Да, она была невероятно похожа на Мечникову жену. Векшина мать, что ли, прижила свою дочку без участия Горюты? Или сам Горюта погуливал на стороне? Мало ли причин, из-за которых Векша могла не ведать об этой вот…

Молодшая сестра. Тощий голенастый подросток с недоспелыми завязями грудей. Через пару-другую лет не миновать ей расцвести красной красою, а пока… Вот только глаза — огромные бездонные омуты ясной синевы — совсем такие же, как у Векши. И веснушки на чуть вздернутом пошмыгивающем носу тоже совершенно Векшины. И еще норов.

Вернувшись, девчонка бросилась было к постанывающему Жеженю (как она усадила парня, оперев его спиною о стену, так тот и сидел, лишь временами приоткрывая мутные глаза… верней, правый глаз — левый приоткрываться отказывался). Бросилась, но тут же и остановилась, крутнулась на месте — словно бы выпирающими лопатками своими сумела ощутить пристальный Мечников взгляд.

Досадливо шипя, она нагнулась за валяющимся под ногами меховым укрывалом, но сперва укрывало не поддалось (на разных его концах стояли Мечник и волхв), потом, после злобного рывка, от которого старец едва не упал, тяжелый мех не захотел держаться на худосочных плечах…

В конце концов рыжее создание бросило неуклюжие попытки принять более или менее пристойный вид и нахально выпрямилось, уперев руки в бока. «На, хоть до дыр прогляди!» — злобно-презрительная девчоночья ухмылка была красноречивее любых слов.

Именно в этот миг некая могучая сила вымела прочь млеющих от любопытства Чарусиных присных, и на пороге кузни возникла Векша.

Пристойно и по погоде одетая.

Настоящая.

Кудеславова.

Возникла и замерла, оторопело уставясь на свое тощенькое нагое подобие, а это самое подобие ответило ей точно таким же оторопелым взглядом.

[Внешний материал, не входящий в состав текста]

(* ===== verification/Storage.v ===== *)
(** * The storage contract's logical data ([dtg-storage])

    [error.rs], the replica binding record of [binding.rs], the logical mutations, committed batches
    and receipts of [mutation.rs], and the change records of [read.rs].  The hash function is the
    third-party [blake3]: a parameter [blake3 : bytes → Digest32] of every definition that hashes.
    A [Hasher] that receives [update]s is the byte string it has been fed, so [encode_*] below
    return the bytes they append. *)

From S2P Require Import Prelude Kernel Encoding.
Open Scope Z_scope.

(** ** Bindings (the data of [binding.rs]) *)

Inductive ProviderKind := Fjall | PostgreSql | Kuzu | Remote (name : string).
Inductive BindingRole := Candidate | Active | Retiring.

Record ReplicaBinding := mkReplicaBinding {
  rb_cluster_id : ClusterId;
  rb_graph_id : GraphId;
  rb_shard_id : ShardId;
  rb_placement_epoch : PlacementEpoch;
  rb_replica_id : ReplicaId;
  rb_backend_generation : BackendGeneration;
  rb_backend_class_digest : Digest32;
  rb_provider_kind : ProviderKind;
  rb_contract_version : Z;
  rb_layout_version : Z;
  rb_capability_digest : Digest32;
  rb_namespace_id : string;
  rb_endpoint_profile_ref : string;
  rb_credential_ref : string;
  rb_role : BindingRole;
}.

#[export] Instance ProviderKind_eq_dec : EqDecision ProviderKind.
Proof. solve_decision. Defined.
#[export] Instance BindingRole_eq_dec : EqDecision BindingRole.
Proof. solve_decision. Defined.
#[export] Instance ReplicaBinding_eq_dec : EqDecision ReplicaBinding.
Proof. solve_decision. Defined.

(** ** Errors ([error.rs]) *)

Inductive StorageError :=
| InvalidBinding (message : string)
| InvalidCapability (message : string)
| InvalidMutation (message : string)
| InvalidBatch (message : string)
| InjectedApplyFailure (staged_mutations : Z)
| StaleBinding (expected actual : ReplicaBinding)
| NamespaceOwnerMismatch (expected actual : ReplicaBinding)
| NonMonotonicIndex (applied proposed : Z)
| ReplayMismatch (raft_index : Z)
| ReadFenceUnavailable (requested applied : Z)
| CapabilityDrift
| Unsupported
| CorruptSnapshot (message : string)
| SnapshotIdentityMismatch
| SnapshotNotExhausted
| InvalidConsensus (message : string)
| InvalidArtifact (message : string)
| NotFound
| TckViolation (message : string)
| Internal (message : string).

Definition StorageError_code (e : StorageError) : string :=
  match e with
  | InvalidBinding _ => "DTG-STORAGE-BINDING"
  | InvalidCapability _ => "DTG-STORAGE-CAPABILITY"
  | InvalidMutation _ => "DTG-STORAGE-MUTATION"
  | InvalidBatch _ => "DTG-STORAGE-BATCH"
  | InjectedApplyFailure _ => "DTG-STORAGE-INJECTED-APPLY"
  | StaleBinding _ _ => "DTG-STORAGE-STALE-BINDING"
  | NamespaceOwnerMismatch _ _ => "DTG-STORAGE-NAMESPACE-OWNER"
  | NonMonotonicIndex _ _ => "DTG-STORAGE-RAFT-INDEX"
  | ReplayMismatch _ => "DTG-STORAGE-REPLAY"
  | ReadFenceUnavailable _ _ => "DTG-STORAGE-READ-FENCE"
  | CapabilityDrift => "DTG-STORAGE-CAPABILITY-DRIFT"
  | Unsupported => "DTG-STORAGE-UNSUPPORTED"
  | CorruptSnapshot _ => "DTG-STORAGE-SNAPSHOT-CORRUPT"
  | SnapshotIdentityMismatch => "DTG-STORAGE-SNAPSHOT-IDENTITY"
  | SnapshotNotExhausted => "DTG-STORAGE-SNAPSHOT-NOT-EXHAUSTED"
  | InvalidConsensus _ => "DTG-STORAGE-CONSENSUS"
  | InvalidArtifact _ => "DTG-STORAGE-ARTIFACT"
  | NotFound => "DTG-STORAGE-NOT-FOUND"
  | TckViolation _ => "DTG-STORAGE-TCK"
  | Internal _ => "DTG-STORAGE-INTERNAL"
  end.

Definition StorageError_to_string (e : StorageError) : string :=
  match e with
  | InvalidBinding message | InvalidCapability message | InvalidMutation message
  | InvalidBatch message | CorruptSnapshot message | InvalidConsensus message
  | InvalidArtifact message | TckViolation message | Internal message =>
      StorageError_code e +:+ ": " +:+ message
  | StaleBinding _ _ => "stale replica binding"
  | NamespaceOwnerMismatch _ _ => "namespace owner does not match requested binding"
  | NonMonotonicIndex applied proposed =>
      "Raft index must advance monotonically: applied " +:+ pretty applied +:+
      ", proposed " +:+ pretty proposed
  | ReplayMismatch raft_index => "replay identity mismatch at Raft index " +:+ pretty raft_index
  | ReadFenceUnavailable requested applied =>
      "read fence " +:+ pretty requested +:+ " is unavailable at applied index " +:+ pretty applied
  | CapabilityDrift => "capability digest changed"
  | InjectedApplyFailure staged =>
      "injected apply failure after staging " +:+ pretty staged +:+ " mutations"
  | Unsupported => "operation is unsupported"
  | SnapshotIdentityMismatch => "snapshot logical identity does not match target"
  | SnapshotNotExhausted => "snapshot reader still contains unread chunks"
  | NotFound => "storage record was not found"
  end.

(** ** Entity versions and records ([mutation.rs]) *)

Abbreviation VertexId := Z (only parsing).
Abbreviation EdgeId := Z (only parsing).
Abbreviation CommandId := Z (only parsing).
(** [BTreeMap<String, Value>], as its bindings in ascending key order. *)
Abbreviation Properties := (list (string * Value)) (only parsing).

Definition VertexId_new (value : Z) : result StorageError VertexId :=
  if negb (value =? 0) then Ok value
  else Err (InvalidMutation "vertex identifier must be nonzero").
Definition EdgeId_new (value : Z) : result StorageError EdgeId :=
  if negb (value =? 0) then Ok value
  else Err (InvalidMutation "edge identifier must be nonzero").
Definition CommandId_new (value : Z) : result StorageError CommandId :=
  if negb (value =? 0) then Ok value
  else Err (InvalidBatch "command identifier must be nonzero").

Record VertexVersion := mkVertexVersion {
  v_id : VertexId;
  v_version : Version;
  v_valid_time : ValidInterval;
  v_transaction_time : TransactionTime;
  v_properties : Properties;
}.

Record EdgeVersion := mkEdgeVersion {
  e_id : EdgeId;
  e_source : VertexId;
  e_target : VertexId;
  e_edge_type : string;
  e_version : Version;
  e_valid_time : ValidInterval;
  e_transaction_time : TransactionTime;
  e_properties : Properties;
}.

Record VertexTombstone := mkVertexTombstone {
  vt_id : VertexId;
  vt_version : Version;
  vt_transaction_time : TransactionTime;
}.

Record EdgeTombstone := mkEdgeTombstone {
  et_id : EdgeId;
  et_version : Version;
  et_transaction_time : TransactionTime;
}.

Inductive TransactionState := Prepared | Committed | Aborted.

Record TransactionRecord := mkTransactionRecord {
  tr_id : TransactionId;
  tr_state : TransactionState;
  tr_transaction_time : TransactionTime;
  tr_record_digest : Digest32;
}.

Record ReplicaMetadata := mkReplicaMetadata {
  rm_name : string;
  rm_value : Value;
}.

Inductive LogicalMutation :=
| PutVertex (vertex : VertexVersion)
| DeleteVertex (tombstone : VertexTombstone)
| PutEdge (edge : EdgeVersion)
| DeleteEdge (tombstone : EdgeTombstone)
| PutTransaction (transaction : TransactionRecord)
| PutReplicaMetadata (metadata : ReplicaMetadata).

#[export] Instance VertexVersion_eq_dec : EqDecision VertexVersion.
Proof. solve_decision. Defined.
#[export] Instance EdgeVersion_eq_dec : EqDecision EdgeVersion.
Proof. solve_decision. Defined.
#[export] Instance VertexTombstone_eq_dec : EqDecision VertexTombstone.
Proof. solve_decision. Defined.
#[export] Instance EdgeTombstone_eq_dec : EqDecision EdgeTombstone.
Proof. solve_decision. Defined.
#[export] Instance TransactionState_eq_dec : EqDecision TransactionState.
Proof. solve_decision. Defined.
#[export] Instance TransactionRecord_eq_dec : EqDecision TransactionRecord.
Proof. solve_decision. Defined.
#[export] Instance ReplicaMetadata_eq_dec : EqDecision ReplicaMetadata.
Proof. solve_decision. Defined.
#[export] Instance LogicalMutation_eq_dec : EqDecision LogicalMutation.
Proof. solve_decision. Defined.

Definition validate_properties (properties : Properties) : result StorageError unit :=
  if existsb (λ p, bool_decide (p.1 = EmptyString)) properties
  then Err (InvalidMutation "property names must be nonempty")
  else Ok tt.

Definition VertexVersion_new (id : VertexId) (version : Version) (valid_time : ValidInterval)
    (transaction_time : TransactionTime) (properties : Properties)
    : result StorageError VertexVersion :=
  _ ← validate_properties properties;
  Ok (mkVertexVersion id version valid_time transaction_time properties).

Definition EdgeVersion_new (id : EdgeId) (source target : VertexId) (edge_type : string)
    (version : Version) (valid_time : ValidInterval) (transaction_time : TransactionTime)
    (properties : Properties) : result StorageError EdgeVersion :=
  if bool_decide (edge_type = EmptyString)
  then Err (InvalidMutation "edge type must be nonempty")
  else
    _ ← validate_properties properties;
    Ok (mkEdgeVersion id source target edge_type version valid_time transaction_time properties).

Definition TransactionRecord_new (id : TransactionId) (state : TransactionState)
    (transaction_time : TransactionTime) (record_digest : Digest32)
    : result StorageError TransactionRecord :=
  if bool_decide (record_digest = zero_digest)
  then Err (InvalidMutation "transaction record digest must be nonzero")
  else Ok (mkTransactionRecord id state transaction_time record_digest).

Definition ReplicaMetadata_new (name : string) (value : Value)
    : result StorageError ReplicaMetadata :=
  if bool_decide (name = EmptyString)
  then Err (InvalidMutation "replica metadata name must be nonempty")
  else Ok (mkReplicaMetadata name value).

(** ** Change records ([read.rs]) *)

Record ChangeCursor := mkChangeCursor { cc_raft_index : Z; cc_mutation_ordinal : Z }.
Record ChangeRecord := mkChangeRecord { cr_cursor : ChangeCursor; cr_mutation : LogicalMutation }.

(** ** The digest stream of mutations ([mutation.rs]) *)

Definition encode_interval (i : ValidInterval) : bytes :=
  be_bytes 8 (start i) ++ be_bytes 8 (end_ i).

Definition encode_string (s : string) : bytes :=
  be_bytes 8 (Z.of_nat (String.length s)) ++ as_bytes s.

Fixpoint encode_value (value : Value) : bytes :=
  match value with
  | VNull => [0]
  | VBoolean b => [1; if b then 1 else 0]
  | VInteger i => 2 :: be_bytes 8 i
  | VFloatBits u => 3 :: be_bytes 8 u
  | VBytes bs => 4 :: be_bytes 8 (Z.of_nat (length bs)) ++ bs
  | VString s => 5 :: encode_string s
  | VList vs => 6 :: be_bytes 8 (Z.of_nat (length vs)) ++ concat (map encode_value vs)
  | VMap m =>
      7 :: be_bytes 8 (Z.of_nat (length m)) ++
      concat (map (λ p, encode_string p.1 ++ encode_value p.2) m)
  end.

Definition encode_properties (properties : Properties) : bytes :=
  be_bytes 8 (Z.of_nat (length properties)) ++
  concat (map (λ p, encode_string p.1 ++ encode_value p.2) properties).

Definition encode_vertex (vertex : VertexVersion) : bytes :=
  be_bytes 16 (v_id vertex) ++ be_bytes 8 (v_version vertex) ++
  encode_interval (v_valid_time vertex) ++ be_bytes 8 (v_transaction_time vertex) ++
  encode_properties (v_properties vertex).

Definition encode_edge (edge : EdgeVersion) : bytes :=
  be_bytes 16 (e_id edge) ++ be_bytes 16 (e_source edge) ++ be_bytes 16 (e_target edge) ++
  encode_string (e_edge_type edge) ++ be_bytes 8 (e_version edge) ++
  encode_interval (e_valid_time edge) ++ be_bytes 8 (e_transaction_time edge) ++
  encode_properties (e_properties edge).

Definition transaction_state_tag (state : TransactionState) : Z :=
  match state with Prepared => 1 | Committed => 2 | Aborted => 3 end.

Definition encode_transaction (transaction : TransactionRecord) : bytes :=
  be_bytes 16 (tr_id transaction) ++ [transaction_state_tag (tr_state transaction)] ++
  be_bytes 8 (tr_transaction_time transaction) ++ tr_record_digest transaction.

Definition encode_metadata (metadata : ReplicaMetadata) : bytes :=
  encode_string (rm_name metadata) ++ encode_value (rm_value metadata).

Definition encode_mutation (mutation : LogicalMutation) : bytes :=
  match mutation with
  | PutVertex vertex => 1 :: encode_vertex vertex
  | DeleteVertex t =>
      2 :: be_bytes 16 (vt_id t) ++ be_bytes 8 (vt_version t) ++ be_bytes 8 (vt_transaction_time t)
  | PutEdge edge => 3 :: encode_edge edge
  | DeleteEdge t =>
      4 :: be_bytes 16 (et_id t) ++ be_bytes 8 (et_version t) ++ be_bytes 8 (et_transaction_time t)
  | PutTransaction t =>
      5 :: be_bytes 16 (tr_id t) ++ [transaction_state_tag (tr_state t)] ++
      be_bytes 8 (tr_transaction_time t) ++ tr_record_digest t
  | PutReplicaMetadata m => 6 :: encode_string (rm_name m) ++ encode_value (rm_value m)
  end.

Вздохнув с непередаваемым облегчением, премудрый старец раздвинул темную щель меж бородой и усами, заменяющую ему рот, но промолвить ничего не успел: Жежень, о существовании которого прочие на несколько мгновений забыли, внезапно вскочил и с яростным воплем бросился к Кудеславу.

Чуть отшагнув в сторону, Мечник неторопливо перехватил вскинувшуюся над его головой руку, выдернул у парня из кулака малый кузнечный молоток, после чего мягко (это то есть как для Кудеслава) отпихнул Чарусина закупа на скомканные остатки ложа. Замахав руками, как машут крыльями взлетающие птицы, Жежень уселся-плюхнулся под ноги рыжей девчонке.

— Когда бросаешься на кого, орать не всегда нужно, — спокойно сказал ему вятич, поигрывая отнятым орудием. — При таких делах да на такого ворога, как нынче, тебе бы кидаться без предупрежденья — молчком, как вот эта твоя… И вообще… — Он бросил молоток в дальний угол. — Вот пристукнешь меня — кто тогда тебя драться научит?

— А с чего… — Жежень обалдело помаргивал, как подмигивал, незаплывшим глазом, говорил невнятно (уж какая тут получится внятность, если говорить лишь половиною рта?). — С чего вдруг ты решил меня… это…учить?

Мечник пожал плечами:

— Должен же я как-то свою виноватость угомонить. Не в землю же тебе кланяться!

Похожая на Векшу девчонка торопливо опустилась на корточки и принялась оглаживать спутанные Жеженевы патлы.

— Не с чего ему у тебя учиться, — раздраженно сказала она. — Он знаешь как сам дерется?